Adding the logarithmic derivative of the gamma function (digamma) to stdlib_specialfunctions_gamma

[banana-bred]

Motivation

The logarithmic derivative of the gamma function,
$$\psi(z) = \frac{d}{dz} \ln(\Gamma(z),$$
(AKA the digamma function) is a special case ($k=0$) of the polygamma function
$$\psi^{(k)}(z) = \left(\frac{d}{dz}\right)^{k+1} \ln(\Gamma(z)).$$

The function $\psi(z)$ is typically not as common as $\Gamma(z)$, but it comes up every now and then in, e.g., the calculation of other special functions, some of which are not yet included in the Fortran stdlib. Does this seem like a reasonable inclusion ? I could implement the digamma function for real/complex arguments (and maybe the polygamma function later). Integer arguments are also possible, similar to how they are currently implemented for the log_gamma interface, but it seems more straightforward to require the argument to be real/complex.

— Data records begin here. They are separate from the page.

Record log_colors := mk_colors {
  debug_color : Z;
  info_color : Z;
  warn_color : Z;
  error_color : Z;
  default_color : Z;
}.

Record log := mk_log { current_level : log_level; current_colors : log_colors }.

Definition log_boot : log := mk_log LOG_LEVEL_INFO (mk_colors 0x0A 0x0F 0x0E 0x0C 0x0F).

(** [arch_log_should_mirror_to_serial] (hal.c). *)
Definition arch_log_should_mirror_to_serial : Z := 1.

Section Log.
Context {P : Type} `{!Ports P}.
Implicit Types s : vga P.

Definition raw_serial_write (m : list Z) s : vga P :=
  if negb (arch_log_should_mirror_to_serial =? 0) then on_port (serial_write m) s else s.
Definition raw_serial_write_hex (v : Z) s : vga P :=
  if negb (arch_log_should_mirror_to_serial =? 0) then on_port (serial_write_hex v) s else s.

Definition prefix_color (g : log) (level : log_level) : Z :=
  match level with
  | LOG_LEVEL_DEBUG => debug_color (current_colors g)
  | LOG_LEVEL_INFO => info_color (current_colors g)
  | LOG_LEVEL_WARN => warn_color (current_colors g)
  | LOG_LEVEL_ERROR => error_color (current_colors g)
  end.

Definition prefix_text (level : log_level) : list Z :=
  match level with
  | LOG_LEVEL_DEBUG => chars "[DEBUG] "
  | LOG_LEVEL_INFO => chars "[INFO ] "
  | LOG_LEVEL_WARN => chars "[WARN ] "
  | LOG_LEVEL_ERROR => chars "[ERROR] "
  end.

Definition write_prefix (g : log) (level : log_level) s : vga P :=
  let s := console_set_color (prefix_color g level) s in
  let s := console_write (prefix_text level) s in
  raw_serial_write (prefix_text level) s.

Definition log_emit (g : log) (level : log_level) (msg : list Z) s : vga P :=
  if level_num level <? level_num (current_level g) then s
  else
    let s := write_prefix g level s in
    let s := console_set_color (default_color (current_colors g)) s in
    let s := console_write msg s in
    let s := console_write [10] s in
    let s := raw_serial_write msg s in
    raw_serial_write [10] s.

Definition log_emit_hex (g : log) (level : log_level) (label : list Z) (value : Z) s : vga P :=
  if level_num level <? level_num (current_level g) then s
  else
    let s := write_prefix g level s in
    let s := console_set_color (default_color (current_colors g)) s in
    let s := console_write label s in
    let s := console_write (chars ": ") s in
    let s := console_write_hex value s in
    let s := console_write [10] s in
    let s := raw_serial_write label s in
    let s := raw_serial_write (chars ": ") s in
    let s := raw_serial_write_hex value s in
    raw_serial_write [10] s.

This would be included in the stdlib_specialfunctions_gamma module, unless there's a better place for it.

Thoughts ?

Prior Art

No response

Additional Information

No response

[banana-bred]

Below is an example program that prints the values $\psi(z)$ and $\psi^{(k)}(z)$. I can submit a PR for other types and precisions if this looks ok.

program polygamy

  use iso_fortran_env, only: sp => real32, dp => real64, qp => real128, int64

  implicit none

  integer :: n
  complex(dp) :: p
  complex(dp) :: z
  complex(dp), parameter :: ci = (0.0_dp, 1.0_dp)

  n = 1
  z = 0.5_dp
  p = polygamma_cdp(n, z)
  print*, p
  p = digamma_cdp(z)
  print*, p


  contains

    recursive impure elemental function polygamma_cdp(n, z) result (res)
      !! Returns the polygamma function of order n evaluated at z. See the
      !! Digitial Library of Mathematical Functions (DLMF), section 5.15
      !! for reference.
      !!
      !! References for the nth derivative of the cotangent function, used in the reflection formula of the 
      !! polygamma function :
      !!
      !! (1) The Polygamma Function and the Derivatives of the Cotangent Function for Rational Arguments, K. S. Kölbig
      !!       CERN, https://cds.cern.ch/record/298844
      !!
      !! (2) Derivative Plynomials for Tangent and Secant, Michael E. Hoffman
      !!       The American Mathematical Monthly, Vol. 102, No. 1, pp. 23–30, https://doi.org/10.2307/2974853

      integer, intent(in) :: n
      complex(dp), intent(in) :: z
      complex(dp) :: res

      integer :: j, k, m
      integer, parameter :: nbernoulli = 8
      integer(int64) :: factorial
      integer(int64) :: binom
      real(dp), parameter :: zero_k1 = 0.0_dp
      real(dp), parameter :: z_limit = 10.0_dp
      real(qp), parameter :: one = 1.0_qp
      real(qp), parameter :: two = 2.0_qp
      real(qp), parameter :: pi = acos(-one)
      real(qp), parameter :: B(nbernoulli) = [        &
                                one / 6.0_qp,         &
                              - one / 30.0_qp,        &
                                one / 42.0_qp,        &
                              - one / 30.0_qp,        &
                                5.0_qp / 66.0_qp,     &
                              - 691.0_qp / 2730.0_qp, &
                                7.0_qp / 6.0_qp,      &
                              - 3617.0_qp / 510.0_qp  &
                             ]
        !! The Bernoulli numbers B(1) = B2, B(2) = B4, B(3) = B6, etc.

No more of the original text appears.